WHAT IS EXPECTED | A word-for-word transcription of every record is needed.

[Opening DATA SECTION section]

(** Reading through a pointer: [nil] is a panic. *)
Definition deref {A} (p : option A) : outcome A :=
  match p with
  | Some a => Ok a
  | None => Panic "invalid memory address or nil pointer dereference"
  end.

(** ** Equations and inversion principles *)

Section monad_lemmas.
Context {W : Type}.

Lemma bind_Ok_inv {A B} (m : M W A) (f : A → M W B) w w2 b :
  (m ≫= f) w = (Ok b, w2) → ∃ a w1, m w = (Ok a, w1) ∧ f a w1 = (Ok b, w2).
Proof.
  unfold mbind, M_bind. destruct (m w) as [[a|e|s|] w1]; intros H; simplify_eq; eauto.
Qed.

Lemma bind_Ok {A B} (m : M W A) (f : A → M W B) w w1 a :
  m w = (Ok a, w1) → (m ≫= f) w = f a w1.
Proof. unfold mbind, M_bind. by intros ->. Qed.

Lemma bind_Err {A B} (m : M W A) (f : A → M W B) w w1 e :
  m w = (Err e, w1) → (m ≫= f) w = (Err e, w1).
Proof. unfold mbind, M_bind. by intros ->. Qed.

Lemma bind_assoc {A B C} (m : M W A) (f : A → M W B) (g : B → M W C) w :
  ((m ≫= f) ≫= g) w = (m ≫= λ a, f a ≫= g) w.
Proof. unfold mbind, M_bind. by destruct (m w) as [[a|e|s|] w1]. Qed.

Lemma lift_Ok_inv {A} (o : outcome A) (w : W) a w' : lift o w = (Ok a, w') → o = Ok a ∧ w' = w.
Proof. unfold lift. by intros [= -> ->]. Qed.

Lemma wrap_err_Ok_inv {A} h (m : M W A) w w2 a :
  wrap_err h m w = (Ok a, w2) → m w = (Ok a, w2).
Proof.
  unfold wrap_err, attempt. destruct (m w) as [[a'|e|s|] w1]; simpl; intros H;
    unfold mret, M_ret, throw in H; simplify_eq; done.
Qed.

Lemma wrap_err_Ok {A} h (m : M W A) w w2 a :
  m w = (Ok a, w2) → wrap_err h m w = (Ok a, w2).
Proof. unfold wrap_err, attempt. by intros ->. Qed.

Lemma wrap_err_Err {A} h (m : M W A) w w2 e :
  m w = (Err e, w2) → wrap_err h m w = (Err (h e), w2).
Proof. unfold wrap_err, attempt. by intros ->. Qed.

End monad_lemmas.

(** A call that never panics nor runs out of fuel. *)
Definition total_on {W A} (P : W → Prop) (m : M W A) : Prop :=
  ∀ w, P w → match m w with
             | (Ok _, _) | (Err _, _) => True
             | _ => False
             end.

(** Unfold the monad in the goal, or in a hypothesis, and reduce. *)
Ltac unfold_m :=
  repeat (unfold mbind, M_bind, mret, M_ret, outcome_bind, outcome_ret,
            throw, panic, lift, attempt, wrap_err in *; simpl in * ).
(* ===== verification/GoJson.v ===== *)
(** Go's [encoding/json], as the program uses it: the text of a value
    ([json.Marshal]), reading a text back ([json.Unmarshal]), and decoding into
    the structs of the program.  A text is a sequence of bytes, so UTF-8 and the
    escapes of runes are written out. *)

From Stdlib Require Import Ascii.
From S2P Require Import Prelude GoStrings Errors Effects Strconv.

Local Open Scope Z_scope.

(** A JSON value; a number is kept as it is written. *)
Inductive json : Type :=
  | JNull
  | JBool (b : bool)
  | JNumber (text : string)
  | JString (s : string)
  | JArray (l : list json)
  | JObject (m : list (string * json)).

(** Values contain lists of values: the induction principle that knows them. *)
Section json_induction.
Context (P : json → Prop).
Hypothesis Hnull : P JNull.
Hypothesis Hbool : ∀ b, P (JBool b).
Hypothesis Hnumber : ∀ t, P (JNumber t).
Hypothesis Hstring : ∀ s, P (JString s).
Hypothesis Harray : ∀ l, Forall P l → P (JArray l).
Hypothesis Hobject : ∀ m, Forall (λ kv, P kv.2) m → P (JObject m).

Fixpoint json_induction (v : json) : P v :=
  match v with
  | JNull => Hnull
  | JBool b => Hbool b
  | JNumber t => Hnumber t
  | JString s => Hstring s
  | JArray l =>
      Harray l ((fix go l := match l return Forall P l with
                             | [] => List.Forall_nil _
                             | x :: l' => @List.Forall_cons _ P x l' (json_induction x) (go l')
                             end) l)
  | JObject m =>
      Hobject m ((fix go m := match m return Forall (λ kv, P kv.2) m with
                              | [] => List.Forall_nil _
                              | kv :: m' => @List.Forall_cons _ (λ kv, P kv.2) kv m' (json_induction kv.2) (go m')
                              end) m)
  end.
End json_induction.

(** ** Bytes and runes *)

Definition byte (c : ascii) : Z := Z.of_N (N_of_ascii c).
Definition chr (z : Z) : ascii := ascii_of_N (Z.to_N z).
Definition between (lo hi : Z) (c : ascii) : bool := (lo <=? byte c) && (byte c <=? hi).

(** A byte that continues a rune *)
Definition cont (c : ascii) : bool := between 128 191 c.

(** [utf8.DecodeRune] on a string that starts with a byte above 127: the number of
    bytes of the rune, and 0 when they are not valid *)
Definition rune_len (s : string) : nat :=
  match s with
  | String a (String b t) =>
      if between 194 223 a then (if cont b then 2%nat else 0%nat) else
      match t with
      | String c u =>
          if between 224 239 a
          then (let second := if byte a =? 224 then between 160 191 b
                              else if byte a =? 237 then between 128 159 b else cont b in
                if second && cont c then 3%nat else 0%nat) else
          match u with
          | String d _ =>
              let second := if byte a =? 240 then between 144 191 b
                            else if byte a =? 244 then between 128 143 b else cont b in
              if between 240 244 a && second && cont c && cont d then 4%nat else 0%nat
          | "" => 0%nat
          end
      | "" => 0%nat
      end
  | _ => 0%nat
  end.

Definition replacement : string := String "239" (String "191" (String "189" "")).

(** [utf8.EncodeRune] *)
Definition EncodeRune (r : Z) : string :=
  if r <? 128 then String (chr r) ""
  else if r <? 2048 then String (chr (192 + r / 64)) (String (chr (128 + r mod 64)) "")
  else if ((55296 <=? r) && (r <=? 57343)) || (1114111 <? r) then replacement
  else if r <? 65536
       then String (chr (224 + r / 4096)) (String (chr (128 + r / 64 mod 64)) (String (chr (128 + r mod 64)) ""))
  else String (chr (240 + r / 262144)) (String (chr (128 + r / 4096 mod 64))
         (String (chr (128 + r / 64 mod 64)) (String (chr (128 + r mod 64)) ""))).

Definition hex_digit (z : Z) : ascii := chr (if z <? 10 then 48 + z else 87 + z).

Definition hex_value (c : ascii) : option Z :=
  if between 48 57 c then Some (byte c - 48)
  else if between 97 102 c then Some (byte c - 87)
  else if between 65 70 c then Some (byte c - 55)
  else None.

(** The four digits of [\uXXXX] *)
Definition getu4 (a b c d : ascii) : option Z :=
  a ← hex_value a; b ← hex_value b; c ← hex_value c; d ← hex_value d;
  Some (((a * 16 + b) * 16 + c) * 16 + d).

(** ** Writing *)

(** A byte below 128 inside a string; the characters of HTML are escaped too *)
Definition escape (c : ascii) : string :=
  if in_set c (String "034" "\") then String "\" (String c "")
  else if Ascii.eqb c "010" then "\n"
  else if Ascii.eqb c "013" then "\r"
  else if Ascii.eqb c "009" then "\t"
  else if (byte c <? 32) || in_set c "<>&"
       then "\u00" +:+ String (hex_digit (byte c / 16)) (String (hex_digit (byte c mod 16)) "")
  else String c "".

(** The runes U+2028 and U+2029, which are escaped as well *)
Definition line_separator (a b c : ascii) : bool :=
  (byte a =? 226) && (byte b =? 128) && ((byte c =? 168) || (byte c =? 169)).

[Closing DATA SECTION section]

FINISHED TASK |
(** Reading through a pointer: [nil] is a panic. *)
Definition deref {A} (p : option A) : outcome A :=
  match p with
  | Some a => Ok a
  | None => Panic "invalid memory address or nil pointer dereference"
  end.

(** ** Equations and inversion principles *)

Section monad_lemmas.
Context {W : Type}.

Lemma bind_Ok_inv {A B} (m : M W A) (f : A → M W B) w w2 b :
  (m ≫= f) w = (Ok b, w2) → ∃ a w1, m w = (Ok a, w1) ∧ f a w1 = (Ok b, w2).
Proof.
  unfold mbind, M_bind. destruct (m w) as [[a|e|s|] w1]; intros H; simplify_eq; eauto.
Qed.

Lemma bind_Ok {A B} (m : M W A) (f : A → M W B) w w1 a :
  m w = (Ok a, w1) → (m ≫= f) w = f a w1.
Proof. unfold mbind, M_bind. by intros ->. Qed.

Lemma bind_Err {A B} (m : M W A) (f : A → M W B) w w1 e :
  m w = (Err e, w1) → (m ≫= f) w = (Err e, w1).
Proof. unfold mbind, M_bind. by intros ->. Qed.

Lemma bind_assoc {A B C} (m : M W A) (f : A → M W B) (g : B → M W C) w :
  ((m ≫= f) ≫= g) w = (m ≫= λ a, f a ≫= g) w.
Proof. unfold mbind, M_bind. by destruct (m w) as [[a|e|s|] w1]. Qed.

Lemma lift_Ok_inv {A} (o : outcome A) (w : W) a w' : lift o w = (Ok a, w') → o = Ok a ∧ w' = w.
Proof. unfold lift. by intros [= -> ->]. Qed.

Lemma wrap_err_Ok_inv {A} h (m : M W A) w w2 a :
  wrap_err h m w = (Ok a, w2) → m w = (Ok a, w2).
Proof.
  unfold wrap_err, attempt. destruct (m w) as [[a'|e|s|] w1]; simpl; intros H;
    unfold mret, M_ret, throw in H; simplify_eq; done.
Qed.

Lemma wrap_err_Ok {A} h (m : M W A) w w2 a :
  m w = (Ok a, w2) → wrap_err h m w = (Ok a, w2).
Proof. unfold wrap_err, attempt. by intros ->. Qed.

Lemma wrap_err_Err {A} h (m : M W A) w w2 e :
  m w = (Err e, w2) → wrap_err h m w = (Err (h e), w2).
Proof. unfold wrap_err, attempt. by intros ->. Qed.

End monad_lemmas.

(** A call that never panics nor runs out of fuel. *)
Definition total_on {W A} (P : W → Prop) (m : M W A) : Prop :=
  ∀ w, P w → match m w with
             | (Ok _, _) | (Err _, _) => True
             | _ => False
             end.

(** Unfold the monad in the goal, or in a hypothesis, and reduce. *)
Ltac unfold_m :=
  repeat (unfold mbind, M_bind, mret, M_ret, outcome_bind, outcome_ret,
            throw, panic, lift, attempt, wrap_err in *; simpl in * ).
(* ===== verification/GoJson.v ===== *)
(** Go's [encoding/json], as the program uses it: the text of a value
    ([json.Marshal]), reading a text back ([json.Unmarshal]), and decoding into
    the structs of the program.  A text is a sequence of bytes, so UTF-8 and the
    escapes of runes are written out. *)

From Stdlib Require Import Ascii.
From S2P Require Import Prelude GoStrings Errors Effects Strconv.

Local Open Scope Z_scope.

(** A JSON value; a number is kept as it is written. *)
Inductive json : Type :=
  | JNull
  | JBool (b : bool)
  | JNumber (text : string)
  | JString (s : string)
  | JArray (l : list json)
  | JObject (m : list (string * json)).

(** Values contain lists of values: the induction principle that knows them. *)
Section json_induction.
Context (P : json → Prop).
Hypothesis Hnull : P JNull.
Hypothesis Hbool : ∀ b, P (JBool b).
Hypothesis Hnumber : ∀ t, P (JNumber t).
Hypothesis Hstring : ∀ s, P (JString s).
Hypothesis Harray : ∀ l, Forall P l → P (JArray l).
Hypothesis Hobject : ∀ m, Forall (λ kv, P kv.2) m → P (JObject m).

Fixpoint json_induction (v : json) : P v :=
  match v with
  | JNull => Hnull
  | JBool b => Hbool b
  | JNumber t => Hnumber t
  | JString s => Hstring s
  | JArray l =>
      Harray l ((fix go l := match l return Forall P l with
                             | [] => List.Forall_nil _
                             | x :: l' => @List.Forall_cons _ P x l' (json_induction x) (go l')
                             end) l)
  | JObject m =>
      Hobject m ((fix go m := match m return Forall (λ kv, P kv.2) m with
                              | [] => List.Forall_nil _
                              | kv :: m' => @List.Forall_cons _ (λ kv, P kv.2) kv m' (json_induction kv.2) (go m')
                              end) m)
  end.
End json_induction.

(** ** Bytes and runes *)

Definition byte (c : ascii) : Z := Z.of_N (N_of_ascii c).
Definition chr (z : Z) : ascii := ascii_of_N (Z.to_N z).
Definition between (lo hi : Z) (c : ascii) : bool := (lo <=? byte c) && (byte c <=? hi).

(** A byte that continues a rune *)
Definition cont (c : ascii) : bool := between 128 191 c.

(** [utf8.DecodeRune] on a string that starts with a byte above 127: the number of
    bytes of the rune, and 0 when they are not valid *)
Definition rune_len (s : string) : nat :=
  match s with
  | String a (String b t) =>
      if between 194 223 a then (if cont b then 2%nat else 0%nat) else
      match t with
      | String c u =>
          if between 224 239 a
          then (let second := if byte a =? 224 then between 160 191 b
                              else if byte a =? 237 then between 128 159 b else cont b in
                if second && cont c then 3%nat else 0%nat) else
          match u with
          | String d _ =>
              let second := if byte a =? 240 then between 144 191 b
                            else if byte a =? 244 then between 128 143 b else cont b in
              if between 240 244 a && second && cont c && cont d then 4%nat else 0%nat
          | "" => 0%nat
          end
      | "" => 0%nat
      end
  | _ => 0%nat
  end.

Definition replacement : string := String "239" (String "191" (String "189" "")).

(** [utf8.EncodeRune] *)
Definition EncodeRune (r : Z) : string :=
  if r <? 128 then String (chr r) ""
  else if r <? 2048 then String (chr (192 + r / 64)) (String (chr (128 + r mod 64)) "")
  else if ((55296 <=? r) && (r <=? 57343)) || (1114111 <? r) then replacement
  else if r <? 65536
       then String (chr (224 + r / 4096)) (String (chr (128 + r / 64 mod 64)) (String (chr (128 + r mod 64)) ""))
  else String (chr (240 + r / 262144)) (String (chr (128 + r / 4096 mod 64))
         (String (chr (128 + r / 64 mod 64)) (String (chr (128 + r mod 64)) ""))).

Definition hex_digit (z : Z) : ascii := chr (if z <? 10 then 48 + z else 87 + z).

Definition hex_value (c : ascii) : option Z :=
  if between 48 57 c then Some (byte c - 48)
  else if between 97 102 c then Some (byte c - 87)
  else if between 65 70 c then Some (byte c - 55)
  else None.

(** The four digits of [\uXXXX] *)
Definition getu4 (a b c d : ascii) : option Z :=
  a ← hex_value a; b ← hex_value b; c ← hex_value c; d ← hex_value d;
  Some (((a * 16 + b) * 16 + c) * 16 + d).

(** ** Writing *)

(** A byte below 128 inside a string; the characters of HTML are escaped too *)
Definition escape (c : ascii) : string :=
  if in_set c (String "034" "\") then String "\" (String c "")
  else if Ascii.eqb c "010" then "\n"
  else if Ascii.eqb c "013" then "\r"
  else if Ascii.eqb c "009" then "\t"
  else if (byte c <? 32) || in_set c "<>&"
       then "\u00" +:+ String (hex_digit (byte c / 16)) (String (hex_digit (byte c mod 16)) "")
  else String c "".

(** The runes U+2028 and U+2029, which are escaped as well *)
Definition line_separator (a b c : ascii) : bool :=
  (byte a =? 226) && (byte b =? 128) && ((byte c =? 168) || (byte c =? 169)).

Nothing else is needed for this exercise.